The Starcke River was a series of waterholes linked by a dry river bed, but the police paddock and its native camp were near an estuary, where the river was tidal. Kenny could already smell the salty mud.

‘How do you know this was where our man arrived?’ Roth asked.

‘I don’t,’ said Kenny. ‘But this is where he must have been taken on board the boat to Cooktown.’

The patrol could see the smoke of campfires from a distance. They rode through a small thicket and emerged onto a flat paddock where termites consumed the remains of a sliprail fence.

On the far side of the clearing under trees was a tumble of bark lean-tos. As Kenny rode closer, he could see what appeared to be a steam engine with a black chimney.

There was a commotion and a pack of dogs ran yelping towards them; dark figures appeared under the trees and then ran away. The troopers spurred their horses to chase them, but Kenny called them back.

‘Why are they running?’ asked Roth.

‘They must have a bad conscience,’ said Kenny.

‘Does everyone you meet have something to hide?’

‘Of course they do.’

As they approached the camp, a few women herded a swarm of children into the scrub, but some of the children escaped and stood at the edge of the camp, watching fearlessly. The only other soul was an old man sitting under a tree, looking the other way.

The dogs, yellow and black, were running beside the horses now and silent. The steam engine revealed itself to be a large iron boiler and smokehouse.

‘Bêche-de-mer. A fisherman lives here,’ said Roth. ‘If we see any man who’s not a native, I want him arrested.
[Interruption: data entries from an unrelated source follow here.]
(* ===== verification/Connection.v ===== *)
(** One client connection ([Connection] in [src/src/relay/connection.rs], and
    [Upstream::connect] of [src/src/relay/upstream.rs]): the secure channel, the
    services the gateway answers itself, the upstream channel, and which tasks
    are started. [on_event] is one turn of the connection's loop. *)

From S2P Require Import Prelude Net Config Pipeline Ignore Endpoints AuditMap Event Opc Task Sessions Relay Login Transport.

Definition MAX_TOKEN_LIFETIME_MS : Z := 3600000.
Definition MIN_TOKEN_LIFETIME_MS : Z := 10000.
Definition CLOSE_TIMEOUT : Z := 5000000000.

(** What else the stack does for a channel. *)
Class Channels `{Stack} : Type := {
  common_name : Cert → option string;
  (** the status of bytes [X509::from_byte_string] does not read *)
  cert_error : Blob → StatusCode;
  (** [set_remote_cert_from_byte_string] *)
  remote_cert_of : Blob → result StatusCode (option Cert);
  (** [validate_secure_channel_nonce_length], and storing the nonce *)
  nonce_ok : Policy → Blob → result StatusCode unit;
  (** the channel's state after [create_random_nonce] and [derive_keys] *)
  derive : Blob → Blob → bool → Blob;
}.

(** Whether the common name is safe as a file name (not on Windows). *)
Definition safe_file_name `{Channels} (c : Cert) : bool :=
  negb (existsb is_control (chars (default EmptyString (common_name c)))).

Section Connection.
Context `{Crypto} `{!Stack} `{!Channels}.
Abbreviation task := (prog Shared).

(** What a connection knows of its target. *)
Record Relayed : Type := mkRelayed {
  r_name : string;
  r_url : string;
  r_min : MinSecurity;
  r_gateway : GatewayIdentity;
}.

Record Upstream : Type := mkUpstream {
  up_endpoint : EndpointDescription;
  up_certificate : option Cert;
}.

(** A request in progress. *)
Record Pending : Type := mkPending {
  p_audited : bool;
  p_request_id : Z;
  p_ctx : Ctx;
  p_message : RequestMessage;
}.

Record Connection : Type := mkConnection {
  cn_id : Z;
  cn_client : ClientContext;
  cn_transport : Downstream;
  cn_channel : Channel;
  issued : bool;
  last_token_id : Z;
  cn_endpoints : list EndpointDescription;
  cn_upstream : option Upstream;
  cn_pending : list Pending;
  deadline : Z;
  close_reason : option string;
}.

Definition set_transport (d : Downstream) (cn : Connection) : Connection :=
  mkConnection (cn_id cn) (cn_client cn) d (cn_channel cn) (issued cn) (last_token_id cn)
    (cn_endpoints cn) (cn_upstream cn) (cn_pending cn) (deadline cn) (close_reason cn).
Definition set_channel (ch : Channel) (cn : Connection) : Connection :=
  mkConnection (cn_id cn) (cn_client cn) (cn_transport cn) ch (issued cn) (last_token_id cn)
    (cn_endpoints cn) (cn_upstream cn) (cn_pending cn) (deadline cn) (close_reason cn).
Definition set_closed (now : Z) (reason : string) (cn : Connection) : Connection :=
  mkConnection (cn_id cn) (cn_client cn) (cn_transport cn) (cn_channel cn) (issued cn)
    (last_token_id cn) (cn_endpoints cn) (cn_upstream cn) (cn_pending cn) (now + CLOSE_TIMEOUT)
    (Some reason).
Definition set_endpoints (es : list EndpointDescription) (cn : Connection) : Connection :=
  mkConnection (cn_id cn) (cn_client cn) (cn_transport cn) (cn_channel cn) (issued cn)
    (last_token_id cn) es (cn_upstream cn) (cn_pending cn) (deadline cn) (close_reason cn).
Definition set_upstream (u : option Upstream) (cn : Connection) : Connection :=
  mkConnection (cn_id cn) (cn_client cn) (cn_transport cn) (cn_channel cn) (issued cn)
    (last_token_id cn) (cn_endpoints cn) u (cn_pending cn) (deadline cn) (close_reason cn).
Definition set_pending_tasks (ps : list Pending) (cn : Connection) : Connection :=
  mkConnection (cn_id cn) (cn_client cn) (cn_transport cn) (cn_channel cn) (issued cn)
    (last_token_id cn) (cn_endpoints cn) (cn_upstream cn) ps (deadline cn) (close_reason cn).
Definition set_thumbprint (t : string) (cn : Connection) : Connection :=
  let c := cn_client cn in
  mkConnection (cn_id cn)
    (mkClientContext (remote_addr c) (application_uri c) (application_name c) (Some t) (user c)
       (session_id c))
    (cn_transport cn) (cn_channel cn) (issued cn) (last_token_id cn) (cn_endpoints cn)
    (cn_upstream cn) (cn_pending cn) (deadline cn) (close_reason cn).
(** A token is granted: the deadline, and the channel issued. *)
Definition set_issued (until : Z) (cn : Connection) : Connection :=
  mkConnection (cn_id cn) (cn_client cn) (cn_transport cn) (cn_channel cn) true (last_token_id cn)
    (cn_endpoints cn) (cn_upstream cn) (cn_pending cn) until (close_reason cn).
Definition set_deadline (until : Z) (cn : Connection) : Connection :=
  mkConnection (cn_id cn) (cn_client cn) (cn_transport cn) (cn_channel cn) (issued cn)
    (last_token_id cn) (cn_endpoints cn) (cn_upstream cn) (cn_pending cn) until (close_reason cn).
Definition next_token (cn : Connection) : Connection :=
  mkConnection (cn_id cn) (cn_client cn) (cn_transport cn) (cn_channel cn) (issued cn)
    (u32_wrap (last_token_id cn + 1)) (cn_endpoints cn) (cn_upstream cn) (cn_pending cn)
    (deadline cn) (close_reason cn).

Definition transport_closing (cn : Connection) : bool := bool_decide (is_Some (close_reason cn)).

(** ** Answering and closing *)
Definition close (status : StatusCode) (reason : string) (cn : Connection) : task Connection :=
  match close_reason cn with
  | Some _ => mret (set_transport (enqueue_error status reason (cn_transport cn)) cn)
  | None =>
      now ← clock;
      mret (set_transport (enqueue_error status reason (cn_transport cn)) (set_closed now reason cn))
  end.

Definition respond (id : Z) (response : ResponseMessage) (cn : Connection) : task Connection :=
  let (r, d) := enqueue (cn_channel cn) response id (cn_transport cn) in
  let cn := set_transport d cn in
  match r with
  | Ok _ => mret cn
  | Err status => close status "failed to encode response" cn
  end.

(** [record]: an event of the target's for the connection's client. *)
Definition record_event (t : Relayed) (cl : ClientContext) (e : AuditEvent) : task unit :=
  entry ← entry_for (r_name t) cl e;
  _ ← record_as false entry;
  mret ().

(** ** Upstream endpoints *)

(** [RelayTarget::upstream_endpoints] *)
Definition target_endpoints (t : Relayed) : task (result StatusCode (list EndpointDescription)) :=
  s ← get;
  match (match status s with Some (_, raw) => raw | None => [] end) with
  | [] =>
      found ← Discover mret;
      mret (match found with
            | Ok e => Ok (at_least e (r_min t))
            | Err _ => Err BadServerNotConnected
            end)
  | raw => mret (Ok (at_least raw (r_min t)))
  end.

(** An error is passed on only if nothing was known before. *)
Definition refresh_upstream_endpoints (t : Relayed) (cn : Connection)
    : task (option StatusCode * Connection) :=
  found ← target_endpoints t;
  mret (match found with
        | Ok es => (None, set_endpoints es cn)
        | Err s => (match cn_endpoints cn with [] => Some s | _ => None end, cn)
        end).

(** ** The upstream channel *)

(** [Upstream::connect]: over a secured endpoint the server's certificate must
    be trusted before anything is opened. *)
Definition connect (e : EndpointDescription) : task (result (@UpstreamError) Upstream) :=
  let p := ep_policy e in
  let cert := cert_of_bytes (ep_server_certificate e) in
  let open :=
    opened ← Connect e mret;
    mret (match opened with
          | Ok _ => Ok (mkUpstream e cert)
          | Err (s, text) => Err (OtherError s text)
          end) in
  if bool_decide (p = PolicyNone) then open
  else match cert with
  | None => mret (Err (OtherError BadCertificateInvalid "upstream endpoint has no valid certificate"))
  | Some c =>
      if negb (safe_file_name c)
      then mret (Err (OtherError BadCertificateInvalid
             "the server certificate's common name is not usable as a file name"))
      else
        trusted ← Validate c p mret;
        match trusted with
        | Ok _ => open
        | Err s => mret (Err (Untrusted (subject_name c) (thumbprint c) s))
        end
  end.

(** [set_gateway_trust], with its record. *)
Definition set_gateway_trust (t : Relayed) (found : GatewayTrust) : task unit :=
  event ← atomic (set_trust (r_url t) found);
  match event with
  | None => mret ()
  | Some e =>
      now ← clock;
      _ ← record_as false (with_target (r_name t) (new_entry now e));
      mret ()
  end.

Definition ensure_upstream (t : Relayed) (cn : Connection)
    : task (result StatusCode Upstream * Connection) :=
  match cn_upstream cn with
  | Some u => mret (Ok u, cn)
  | None =>
      '(failed, cn) ← match cn_endpoints cn with
                      | [] => refresh_upstream_endpoints t cn
                      | _ => mret (None, cn)
                      end;
      match failed with
      | Some s => mret (Err s, cn)
      | None =>
          match matching_upstream (cn_endpoints cn) (ch_policy (cn_channel cn)) (ch_mode (cn_channel cn)) with
          | None => mret (Err BadSecurityPolicyRejected, cn)
          | Some e =>
              connected ← connect e;
              match connected with
              | Ok u => mret (Ok u, set_upstream (Some u) cn)
              | Err (Untrusted subject thumb s) =>
                  _ ← record_event t (cn_client cn) (CertificateRejected subject thumb
                        ("upstream server certificate not trusted (" +:+ status_str s +:+ ")"));
                  mret (Err BadServerNotConnected, cn)
              | Err (OtherError s text) =>
                  _ ← (if contains "BadSecurityChecksFailed" text || contains "BadCertificateUntrusted" text
                       then set_gateway_trust t (Refused text) else mret ());
                  mret (Err BadServerNotConnected, cn)
              end
          end
      end
  end.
And that is an order.’

Roth’s sudden change in countenance surprised Kenny, who told the troopers to search for the man who owned the smokehouse. The troopers rode off through the squalid camp, and the dogs went to sit in the shade.

It was a desolate place, but no more so than Munburra itself. Kenny dismounted and walked over to where the old man sat in the shade.


Arrwala
!’ called the old man. Come.

Roth followed. Kenny stood over the old man, who stared up through milky eyes.


Anggatha athu
,’ he said. My friend.


Bama yalngaa-ngu
?’ asked Kenny.

The old man nodded. ‘I remember you.’

Kenny produced one of the packets he carried for such meetings. The old man tucked it away.
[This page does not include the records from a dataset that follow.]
Inductive life_step (t : Relayed) : Life → Life → Prop :=
| ls_enter cn fs ed log p l p' :
    does p l p' → life_step t (mkLife (Entering p) cn fs ed log) (mkLife (Entering p') cn fs ed (log ++ [l]))
| ls_entered cn fs ed log :
    life_step t (mkLife (Entering (Ret ())) cn fs ed log) (mkLife Selecting cn fs ed log)
| ls_turn cn fs ed log turn :
    (∀ i r, turn ≠ TaskDone i r) →
    life_step t (mkLife Selecting cn fs ed log) (mkLife (Turning (on_turn t turn cn)) cn fs ed log)
| ls_answered cn fs ed log i f r :
    fs !! i = Some f → fl_left f = Ret r →
    life_step t (mkLife Selecting cn fs ed log)
      (mkLife (Turning (on_turn t (TaskDone i r) cn)) cn (base.delete i fs) (ed ++ [(f, Answered r)]) log)
| ls_turns cn fs ed log p l p' :
    does p l p' → life_step t (mkLife (Turning p) cn fs ed log) (mkLife (Turning p') cn fs ed (log ++ [l]))
| ls_turned cn fs ed log cn' :
    life_step t (mkLife (Turning (Ret (Some cn'))) cn fs ed log)
      (mkLife Selecting cn' (fs ++ (launch <$> drop (length fs) (cn_pending cn'))) ed log)
| ls_ends cn fs ed log : life_step t (mkLife (Turning (Ret None)) cn fs ed log) (drain cn fs ed log)
| ls_turn_panics cn fs ed log :
    life_step t (mkLife (Turning Panic) cn fs ed log) (drain (with_reason internal_error cn) fs ed log)
| ls_goes ph cn fs ed log i f l p :
    polls ph → fs !! i = Some f → does (fl_left f) l p →
    life_step t (mkLife ph cn fs ed log) (mkLife ph cn (<[i := fly f l p]> fs) ed (log ++ [l]))
(** caught *)
| ls_panics cn fs ed log i f :
    fs !! i = Some f → fl_left f = Panic →
    life_step t (mkLife Selecting cn fs ed log)
      (drain (with_reason internal_error cn) (base.delete i fs) (ed ++ [(f, Panicked)]) log)
(** not caught *)
| ls_lost ph cn fs ed log i f :
    ph = Draining ∨ ph = Cutting → fs !! i = Some f → fl_left f = Panic →
    life_step t (mkLife ph cn fs ed log)
      (mkLife Lost cn [] (ed ++ (f, Panicked) :: ((fun f => (f, Dropped)) <$> base.delete i fs)) log)
| ls_finished ph cn fs ed log i f r :
    ph = Draining ∨ ph = Cutting → fs !! i = Some f → fl_left f = Ret r →
    life_step t (mkLife ph cn fs ed log) (mkLife ph cn (base.delete i fs) (ed ++ [(f, Answered r)]) log)
| ls_drained ph stopped cn ed log :
    ph = Draining ∨ ph = Cutting → life_step t (mkLife ph cn [] ed log) (leave t stopped cn ed log)
(** [DRAIN_TIMEOUT] *)
| ls_cut cn fs ed log :
    fs ≠ [] → life_step t (mkLife Draining cn fs ed log) (mkLife Cutting (set_upstream None cn) fs ed log)
(** [CLOSE_TIMEOUT] *)
| ls_gives_up stopped cn fs ed log :
    fs ≠ [] →
    life_step t (mkLife Cutting cn fs ed log) (leave t stopped cn (ed ++ ((fun f => (f, GivenUp)) <$> fs)) log)
| ls_leaves cn fs ed log p l p' :
    does p l p' → life_step t (mkLife (Leaving p) cn fs ed log) (mkLife (Leaving p') cn fs ed (log ++ [l]))
| ls_left cn fs ed log : life_step t (mkLife (Leaving (Ret ())) cn fs ed log) (mkLife Left cn fs ed log).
‘The Wind is coming, Kenny,’ said the old man.

Kenny looked around. It was dead calm. ‘Did a man come here some days ago, with a hole in his arm?’

‘That’s right. He smelt very bad. Frenchy took him by boat to Cooktown.’

‘Frenchy?’

The old man pointed at the smokehouse. Kenny told Roth, ‘Frenchy.’

Roth had lit a cigarette and said, ‘Must be that French negro I’ve heard about.’

Kenny asked the old man, ‘The man who was hurt, did he talk about another man in the bush? A mate?’

‘No.’

‘Did he say who speared him?’

‘He didn’t say anything. But he came from the north. Those bushmen up there live by hard laws. Sometimes people break laws without knowing, you know, but those bush blacks, they’re not reasonable. They spear you and you die. You don’t walk all the way down here.’

‘This man did. He had a hole in his arm.’ The old man shrugged.

‘Tell me where I can find Frenchy,’ said Kenny, annoyed that the old man might be disagreeing with him.

The old man shifted his head from side to side. ‘He’s gone to sea. Perhaps he won’t come back.’ ‘When did he go?’

‘Three days,’ said the old man, holding up five fingers. ‘Why do you want Frenchy, anyway?’ ‘He’s a bad man.’

The old man nodded. ‘He stole one of my wives. I’d like to spear him, but I’m an old man.’ He shut his eyes and after a while Kenny thought he might have fallen asleep. He kicked him in the thigh and the old man said, with his eyes still shut, ‘Why is he called Frenchy?’

‘I suppose it’s the name of his tribe,’ said Kenny. ‘He has another name.’

‘Of course, but what is it?’

Kenny said he didn’t know.

‘My name is Wurrey.’

Kenny said, ‘The man who was speared might be called Thomas. Did you hear anyone talk about Thomas?’

Wurrey said he didn’t know that that was the man’s name. He opened his eyes and, without seeing, nodded towards Roth. ‘Who is this man?’

Kenny said, ‘He belongs to the men-of-the-Queen.’

‘But what’s his name?’

‘Roth.’

‘Roth. He’s a policeman too?’ asked Wurrey. Kenny said in Koko-yimidir, ‘He’s the Protector of Aboriginals.’

The old man threw back his head and laughed.